On 29 September 2024, for the eightieth anniversary of the Monte Sole massacres, the President of Italy Sergio Mattarella and the President of Germany Frank-Walter Steinmeier visited Marzabotto and Monte Sole, laying wreaths at memorial sites and meeting survivors and relatives of victims. In 2026 the oral archive Voci della strage di Monte Sole, containing 134 hours of interviews with survivors, relatives of victims and former partisans of the Stella Rossa Brigade, was made accessible online through the regional archival system and the Marzabotto documentation centre.

== Main sights ==

=== Kainua and the National Etruscan Museum ===

The archaeological area of Kainua and the National Etruscan Museum "Pompeo Aria" are among the principal cultural sites of Marzabotto. The Ministry of Culture describes the site as an exceptional case in the panorama of Etruscan settlements because the original urban plan can still be read through the ancient streets, houses, craft areas and sacred buildings.

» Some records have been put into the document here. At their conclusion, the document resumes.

Lemma sort_keys_in {A} (kv : string * A) l : In kv (Json.sort_keys l) -> In kv l.
Proof.
  unfold Json.sort_keys. induction l as [|a l IH]; [done|]. cbn. intros [->|Hin]%insert_key_in; auto.
Qed.

Lemma sort_keys_Forall {A} (P : string * A -> Prop) l : Forall P l -> Forall P (Json.sort_keys l).
Proof. rewrite !List.Forall_forall. intros H kv Hin. by apply H, sort_keys_in. Qed.

Lemma mapM_members {A} (f : A -> option string) (g : A -> option json) (l : list (string * A)) :
  Forall (fun kv => f kv.2 = of_bytes ∘ render <$> g kv.2) l ->
  mapM (fun kv => s ← kv.2; Some (Json.json_string kv.1 +:+ ":" +:+ s)) (map (fun kv => (kv.1, f kv.2)) l) =
  map (of_bytes ∘ render_member) <$> members (map (fun kv => (kv.1, g kv.2)) l).
Proof.
  unfold members. induction 1 as [|[k a] l Ha _ IH]; [done|]. cbn [map mapM fst snd] in *. rewrite Ha, IH.
  destruct (g a) as [j|]; [|done]. cbn. destruct (mapM _ (map (fun kv => (kv.1, g kv.2)) l)); [|done]. cbn -[Json.json_string render_member].
  do 2 f_equal. apply to_bytes_inj. unfold render_member, render_string. cbn [fst snd].
  rewrite to_of_bytes, !to_bytes_app, to_of_bytes. reflexivity.
Qed.
(** [Time.UnmarshalJSON]; it does not expand escapes, which printed times do not have. *)
Definition dec_time (cur : Time) (j : json) : option Time :=
  match j with JNull => Some cur | JStr s => Parse_RFC3339 (to_bytes s) | _ => None end.

Definition time_codec `{Location} : Codec Time.
Proof.
  refine {| c_zero := 0; c_enc := enc_time; c_dec := dec_time; c_ok t := time_ok (zone_of t) t |}.
  intros t j Hok. unfold enc_time. cbv zeta. case_match; [|done]. intros [= <-]. cbn. rewrite to_of_bytes. by apply Parse_Format.
Defined.
Definition TTLPolicy := gmap string Duration.

(** [memory.Config]; [mc_Memory] says whether the backend is set. *)
Record MemConfig := {
  mc_Memory : bool;
  mc_ScopeConfig : ScopeConfig;
  mc_TTLPolicy : TTLPolicy;
  mc_Store : StoreConfig;
  mc_Recall : RecallConfig }.

(** ** Scope *)

(** First [ExtraKeys] entry without a resolver. *)
Definition ScopeConfig_Validate (c : ScopeConfig) : option error :=
  (fun key => errors_New ("memory scope: ExtraKeys " +:+ Quote key +:+ " requires a TagResolver")) <$>
  find (fun key => bool_decide (TagResolvers c !! key = None)) (ExtraKeys c).

(** [if r != nil { field = r(ctx) }] on a field that starts empty. *)
Definition resolve_field (r : option ScopeResolver) (ctx : Ctx) : string :=
  match r with Some f => f ctx | None => "" end.

(** The tags of [ExtraKeys], empty values left out. *)
Definition resolve_tag (c : ScopeConfig) (ctx : Ctx) (tags : gmap string string) (key : string)
    : gmap string string :=
  match TagResolvers c !! key with
  | Some r => if String.eqb (r ctx) "" then tags else <[key := r ctx]> tags
  | None => tags   (* excluded by Validate *)
  end.

Definition resolve_tags (c : ScopeConfig) (ctx : Ctx) : gmap string string :=
  fold_left (resolve_tag c ctx) (ExtraKeys c) ∅.

Definition Resolve (c : ScopeConfig) (ctx : Ctx) : result MemoryScope :=
  match ScopeConfig_Validate c with
  | Some e => inl e
  | None => inr {| sc_UserID := resolve_field (UserIDResolver c) ctx;
                   sc_TenantID := resolve_field (TenantIDResolver c) ctx;
                   sc_AgentID := resolve_field (AgentIDResolver c) ctx;
                   sc_Tags := resolve_tags c ctx |}
  end.

Definition reserved_key (k : string) : bool :=
  String.eqb k ScopeKeyUserID || String.eqb k ScopeKeyTenantID || String.eqb k ScopeKeyAgentID.

Definition set_nonempty (k v : string) (m : gmap string string) : gmap string string :=
  if String.eqb v "" then m else <[k := v]> m.

Definition ScopeMetadata (s : MemoryScope) : gmap string string :=
  set_nonempty ScopeKeyAgentID (sc_AgentID s)
    (set_nonempty ScopeKeyTenantID (sc_TenantID s)
      (set_nonempty ScopeKeyUserID (sc_UserID s)
        (filter (fun kv => reserved_key kv.1 = false) (sc_Tags s)))).

(** ** Kinds and expiry *)

Definition ExpiresAt (p : TTLPolicy) (kind : string) (now : Time) : Time :=
  match p !! kind with
  | None => 0
  | Some ttl => if ttl <=? 0 then 0 else time_Add now ttl
  end.

Definition ResolveKind (s : StoreConfig) (kind : string) : result string :=
  let kind := if String.eqb kind "" then st_DefaultKind s else kind in
  let kind := if String.eqb kind "" then KindNote else kind in
  match st_AllowedKinds s with
  | [] => inr kind
  | allowed =>
      if existsb (String.eqb kind) allowed then inr kind
      else inl (errors_New ("memory store: kind " +:+ Quote kind +:+ " is not allowed"))
  end.
Lemma custom_roundtrip n v j w : named v n -> custom_ok v -> enc_custom v = Some j -> of_json j = Some w ->
  parse_custom n (AnyValue w) = Some (reread v).
Proof.
  intros Hn Hok He Hd. destruct (custom_reparsed v j Hok He) as (w' & Hw & Hp). assert (w' = w) as -> by congruence.
  destruct v; cbn in Hn; [done|subst n..]; exact Hp.
Qed.
(** What a decoder makes of a typed value is read by its parser. *)
Lemma custom_decoded n v b : on_wire (AgentCustomEvent n v) = Some b -> body_ok (AgentCustomEvent n v) -> named v n ->
  exists w, b = AgentCustomEvent n (AnyValue w) /\ parse_custom n (AnyValue w) = Some (reread v).
Proof.
  cbn [on_wire body_ok]. intros Hw Hok Hn. destruct (enc_custom v) as [j|] eqn:Ej; [|done]. cbn [mbind option_bind] in Hw.
  destruct (of_json j) as [w|] eqn:Ew; [|done]. injection Hw as <-. exists w. split; [done|]. by eapply custom_roundtrip.
Qed.

(** C38: An event that is encoded by [ToJSON] and decoded by [EventFromJSON] is the same event, of
    whatever type it is, with its timestamp; a typed value of a CUSTOM event arrives as a map, in which the
    parser of its kind finds it again, the JSON of a replayed step in the form a decoding into an [any] leaves. This is for events
    whose strings are valid UTF-8 and that are not nested too deeply ([text_ok]), with integers of 64 bits, times that RFC 3339 can
    write, floats that read back as they are written and no negative zero, and at most 2^53 tokens in a budget
    request ([body_ok]): beyond that the parser returns a rounded count. *)
Theorem event_roundtrip e s : ToJSON e = Some s -> body_ok (ae_Body e) -> in64 (ae_Timestamp e) -> text_ok e = true ->
  exists b, on_wire (ae_Body e) = Some b /\
    EventFromJSON s = inr {| we_Body := b; we_Timestamp := Some (ae_Timestamp e); we_Offset := None |} /\
    (forall n v, ae_Body e = AgentCustomEvent n v -> named v n ->
       exists w, b = AgentCustomEvent n (AnyValue w) /\ parse_custom n (AnyValue w) = Some (reread v)).
Proof.
  intros Hs Hok Hts Htext. destruct (event_decoded e s Hs Hok Hts Htext) as (b & Hw & He). exists b. split_and!; [done..|].
  intros n v Hb Hn. rewrite Hb in Hw, Hok. by apply custom_decoded.
Qed.
End events.
Lemma always_traverse P {A B} (f : A -> prog B) l :
  (forall x, always P (f x)) -> always P (traverse f l).
Proof.
  intros H. induction l as [|x l IH]; [done|]. simpl.
  apply always_bind; [done|]. intros y. by apply always_bind.
Qed.

Lemma always_fold P {A B} (f : B -> A -> prog B) l b :
  (forall b x, always P (f b x)) -> always P (fold_prog f b l).
Proof.
  intros H. revert b. induction l as [|x l IH]; intros b; [done|]. simpl. by apply always_bind.
Qed.

Lemma always_par2 P {A B} (m : prog A) (n : prog B) :
  P OSched -> always P m -> always P n -> always P (par2 m n).
Proof.
  intros Hs. revert n. induction m as [a|o1 k1 IHm]; intros n Hm Hn.
  - destruct n as [b|o2 k2]; [done|]. by apply always_fmap.
  - induction n as [b|o2 k2 IHn]; [by apply (always_fmap P _ (Do o1 k1))|].
    destruct Hm as [H1 Hm]. destruct Hn as [H2 Hn]. split; [done|]. intros c. simpl.
    destruct (c : bool); (split; [done|]); intros r.
    + apply IHm; [done|]. by split.
    + by apply IHn.
Qed.

Lemma always_par P {A} (ms : list (prog A)) :
  P OSched -> (forall m, In m ms -> always P m) -> always P (par ms).
Proof.
  intros Hs. induction ms as [|m ms IH]; intros H; [done|]. simpl.
  apply always_fmap, always_par2; [done| |]; auto with datatypes.
Qed.

Lemma always_bind_result P {A B} (m : prog (result A)) (f : A -> prog (result B)) :
  always P m -> (forall a, always P (f a)) -> always P (bind_result m f).
Proof. intros Hm Hf. apply always_bind; [done|]. intros [e|a]; [done|apply Hf]. Qed.

Lemma always_mono (P Q : Op -> Prop) {A} (m : prog A) :
  (forall o, P o -> Q o) -> always P m -> always Q m.
Proof. intros H. induction m; simpl; naive_solver. Qed.

(** A footprint, read on traces. *)
Lemma always_spec (P : Op -> Prop) {A} (m : prog A) :
  always P m -> spec m (fun tr _ => Forall (fun e => P (ev_op e)) tr).
Proof. intros H tr a Hx. induction Hx; [done|]. destruct H. constructor; auto. Qed.

(** ** Metrics *)

(** Number of increments of a counter in a trace. *)
Definition is_metric (name : string) (o : Op) : bool :=
  match o with OMetric n _ => String.eqb n name | _ => false end.
Definition metric_count (name : string) (tr : list Event) : Z :=
  Z.of_nat (length (List.filter (fun e => is_metric name (ev_op e)) tr)).

Lemma metric_count_app n t1 t2 : metric_count n (t1 ++ t2) = metric_count n t1 + metric_count n t2.
Proof. unfold metric_count. rewrite List.filter_app, length_app. lia. Qed.

Lemma metric_count_none n {A} (m : prog A) tr a :
  always (fun o => is_metric n o = false) m -> texec m tr a -> metric_count n tr = 0.
Proof.
  intros H Hx. apply (always_spec _ _ H) in Hx. unfold metric_count.
  induction Hx as [|e tr He _ IH]; simpl; [done|]. by rewrite He.
Qed.

(** Started, completed and failed calls of a family. *)
Definition tally (family : string) (tr : list Event) : Z * Z * Z :=
  (metric_count (family +:+ ".started") tr, metric_count (family +:+ ".completed") tr,
   metric_count (family +:+ ".failed") tr).
Definition add3 (a b : Z * Z * Z) : Z * Z * Z := (a.1.1 + b.1.1, a.1.2 + b.1.2, a.2 + b.2).

Definition quiet (family : string) (o : Op) : Prop :=
  is_metric (family +:+ ".started") o = false /\ is_metric (family +:+ ".completed") o = false /\
  is_metric (family +:+ ".failed") o = false.

Lemma tally_app f t1 t2 : tally f (t1 ++ t2) = add3 (tally f t1) (tally f t2).
Proof. unfold tally, add3. simpl. by rewrite !metric_count_app. Qed.

Lemma tally_quiet f {A} (m : prog A) tr a : always (quiet f) m -> texec m tr a -> tally f tr = (0, 0, 0).
Proof.
  intros H Hx. unfold tally.
  assert (Hq : forall n, (forall o, quiet f o -> is_metric n o = false) -> metric_count n tr = 0).
  { intros n Hn. eapply metric_count_none; [|exact Hx]. eapply always_mono; [exact Hn|exact H]. }
  rewrite !Hq; [done| | |]; by intros o (? & ? & ?).
Qed.

(** ** Inverting executions *)

Lemma texec_call_inv o tr (r : Ans o) : texec (call o) tr r -> tr = [Ev (S := agent_sig) o r].
Proof.
  unfold call, perform. intros H.
  apply texec_do_inv in H as (r' & tr' & -> & H). apply texec_ret_inv in H as [-> ->]. done.
Qed.

Lemma texec_call o (r : Ans o) : texec (call o) [Ev (S := agent_sig) o r] r.
Proof. unfold call, perform. constructor. constructor. Qed.

Lemma spec_call o (Q : list Event -> Ans o -> Prop) :
  (forall r, Q [Ev (S := agent_sig) o r] r) -> spec (call o) Q.
Proof. intros H tr r Hx. apply texec_call_inv in Hx as ->. apply H. Qed.

Lemma texec_mbind_inv {A B} (m : prog A) (f : A -> prog B) (tr : list Event) b :
  texec (m ≫= f) tr b -> exists t1 t2 a, tr = t1 ++ t2 /\ texec m t1 a /\ texec (f a) t2 b.
Proof. apply texec_bind_inv. Qed.

Lemma texec_result_inv {A B} (m : prog (result A)) (f : A -> prog (result B)) (tr : list Event) b :
  texec (bind_result m f) tr b ->
  (exists e, b = inl e /\ texec m tr (inl e)) \/
  (exists t1 t2 a, tr = t1 ++ t2 /\ texec m t1 (inr a) /\ texec (f a) t2 b).
Proof.
  intros (t1 & t2 & [e|a] & -> & H1 & H2)%texec_mbind_inv.
  - apply texec_ret_inv in H2 as [-> ->]. rewrite app_nil_r. left. eauto.
  - right. eauto 6.
Qed.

The museum stands at Via Porrettana Sud 13, close to the archaeological park, and documents the history of the ancient city through finds from the settlement, necropolises and sacred areas. Emilia-Romagna Tourism presents the ancient city of Kainua as one of the most important city-states of Padanian Etruria between the sixth and fourth centuries BC.

=== Monte Sole Historic Park ===

The Monte Sole Historic Park covers more than 6,000 hectares in the territories of Marzabotto, Monzuno and Grizzana Morandi and includes much of the area affected by the 1944 massacre. It preserves historical sites, ruins, churches, cemeteries and farmsteads connected with the killings, while also protecting the natural and cultural landscape of the Reno and Setta valleys.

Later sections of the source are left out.